Max just stared at her, her head twitching back and forth in short bursts of denial. She turned to the island and stared at the open binder. Her mouth fell open.

The spot where the picture of the two girls should have been was crowded out by the others on the page. The photos had been rearranged differently, like they were making up for something that wasn’t there, was never there.

Like they were making up for something that never existed.

“Max? A-Are you okay? You’re freaking me out.” And it was true. Chloe sounded scared. Scared and baffled, even if she tried to cover it up with humor afterward. “I think you hit your head harder than you thought.”

“It’s gone,” Max whispered so only she could hear herself. She then lost her balance, the world around her almost fading to black, but caught herself on the countertop. She was shaking, her energy drained.

“C’mon, Super Max. Let’s sit on the couch for a minute.” Chloe grabbed her by the arms, trying to pull her toward the living room ever so gently. “You had a hella insane fucking night, and…and…”

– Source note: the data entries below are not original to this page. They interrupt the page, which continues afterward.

Lemma IKCompare_strict a b t : 8 <= slen a -> 8 <= slen b -> 8 <= slen t ->
  IKCompare ucmp a b < 0 -> IKCompare ucmp b t <= 0 -> IKCompare ucmp a t < 0.
Proof.
  intros Ha Hb Ht. destruct (internal_key_shape a Ha) as (u & w & Hw & ->).
  destruct (internal_key_shape b Hb) as (v & x & Hx & ->). destruct (internal_key_shape t Ht) as (y & z & Hz & ->).
  rewrite !IKCompare_app by done. intros H1 H2.
  destruct (Z.ltb_spec (ik_order ucmp u w y z) 0) as [|Hge]; [done|exfalso].
  assert (ik_order ucmp y z u w <= 0) as H3.
  { destruct (Z.leb_spec (ik_order ucmp y z u w) 0) as [|Hgt]; [done|].
    apply (proj2 (ik_order_flip ucmp u w y z)) in Hgt. lia. }
  pose proof (ik_order_trans ucmp _ _ _ _ _ _ H2 H3) as H4.
  apply (proj1 (ik_order_flip ucmp u w v x)) in H1. lia.
Qed.

Lemma IKCompare_global_shown k g t : 8 <= slen k -> 8 <= slen t -> valid_seq g ->
  IKCompare_global ucmp k g t kDisableGlobalSequenceNumber =
  IKCompare ucmp (ExtractUserKey k ++ EncodeFixed64 (PackSequenceAndType g (ExtractValueType k))) t.
Proof.
  intros Hk Ht Hg. destruct (internal_key_shape k Hk) as (u & w & Hw & ->).
  destruct (internal_key_shape t Ht) as (y & z & Hz & ->).
  set (ty := ExtractValueType (u ++ EncodeFixed64 w)).
  assert (is_u64 (PackSequenceAndType g ty)) as Hpk.
  { apply pack_range; [done|]. unfold ty, ExtractValueType. rewrite ExtractInternalKeyFooter_app by done.
    apply (unpack_range w Hw). }
  rewrite ExtractUserKey_app, IKCompare_app by done. unfold IKCompare_global.
  rewrite !ExtractUserKey_app, Z.eqb_refl. fold ty.
  assert (g <> kDisableGlobalSequenceNumber) as Hne.
  { unfold valid_seq in Hg. rewrite kMaxSequenceNumber_val in Hg. unfold kDisableGlobalSequenceNumber. lia. }
  destruct (Z.eqb_spec g kDisableGlobalSequenceNumber); [done|].
  rewrite !ExtractInternalKeyFooter_app by done. unfold ik_order. repeat zcase.
Qed.
End Keys.

(** Stripping when the block is written and padding when it is read. *)
Lemma pad_strip_key k ts_sz : 0 < ts_sz -> ts_sz + 8 <= slen k ->
  PadInternalKeyWithMinTimestamp [] (StripTimestampFromInternalKey [] k ts_sz) ts_sz =
  ReplaceInternalKeyWithMinTimestamp [] k ts_sz /\ 8 <= slen (ReplaceInternalKeyWithMinTimestamp [] k ts_sz) /\
  8 <= slen (StripTimestampFromInternalKey [] k ts_sz).
Proof.
  intros Hts Hk. destruct (internal_key_shape k) as (u' & w & Hw & ->); [lia|].
  rewrite slen_app, slen_EncodeFixed64 in Hk.
  rewrite <- (stake_sdrop (slen u' - ts_sz) u').
  rewrite Strip_app, PadMin_app, Replace_app by (rewrite slen_sdrop; lia).
  rewrite !slen_app, slen_EncodeFixed64. split; [done|slia].
Qed.

(** ** The iterator over a built data block *)

Inductive IterOp := OpSeekToFirst | OpSeekToLast | OpSeek (target : bytes) | OpSeekForPrev (target : bytes)
| OpNext | OpPrev.

(** The cursor: the positions of the keys that satisfy a test. *)
Definition positions (P : bytes -> bool) (ks : list bytes) : list nat :=
  filter (fun i => P (default [] (ks !! i)) = true) (seq 0 (length ks)).

(** A step of the abstract cursor over a sorted list of keys; [None] when the
    operation is not allowed. *)
Definition cursor_step (cmp : bytes -> bytes -> Z) (ks : list bytes) (p : option nat) (o : IterOp)
    : option (option nat) :=
  match o with
  | OpSeekToFirst => Some (if (0 <? length ks)%nat then Some 0%nat else None)
  | OpSeekToLast => Some (if (0 <? length ks)%nat then Some (length ks - 1)%nat else None)
  | OpSeek t => if slen t <? 8 then None else Some (head (positions (fun k => 0 <=? cmp k t) ks))
  | OpSeekForPrev t => if slen t <? 8 then None else Some (list.last (positions (fun k => cmp k t <=? 0) ks))
  | OpNext => i ← p; Some (if (S i <? length ks)%nat then Some (S i) else None)
  | OpPrev => i ← p; Some (match i with O => None | S i => Some i end)
  end.

Definition cursor_run (cmp : bytes -> bytes -> Z) (ks : list bytes) (os : list IterOp) : option (option nat) :=
  foldl (fun p o => p ← p; cursor_step cmp ks p o) (Some None) os.

Definition data_step (wild : Z) (Hash64 : bytes -> Z -> Z) (c : Cfg) (s : DataBlockIter.It) (o : IterOp)
    : option DataBlockIter.It :=
  match o with
  | OpSeekToFirst => DataBlockIter.SeekToFirst wild Hash64 c s
  | OpSeekToLast => DataBlockIter.SeekToLast wild Hash64 c s
  | OpSeek t => DataBlockIter.Seek wild Hash64 c t s
  | OpSeekForPrev t => DataBlockIter.SeekForPrev wild Hash64 c t s
  | OpNext => DataBlockIter.Next wild Hash64 c s
  | OpPrev => DataBlockIter.Prev wild Hash64 c s
  end.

The room fell quiet. Only the ticking clock in the background could be heard along with the faint passing of cars outside. A bird or two, some barking dogs, things outside their quiet bubble that were muffled, practically strangled, by the encompassing silence. The blue-haired girl stood, uncharacteristically patient in awaiting Max’s continuance.

It took Max several more moments lost in her own furor of thoughts to finally make a decision. Despite everything weighing on her mind, especially Nathan, Max needed to let it out. Even if she felt less than prepared, even if she sounded like a complete nutcase, she decided that she had held it in long enough.

“There’s something I have to tell you.”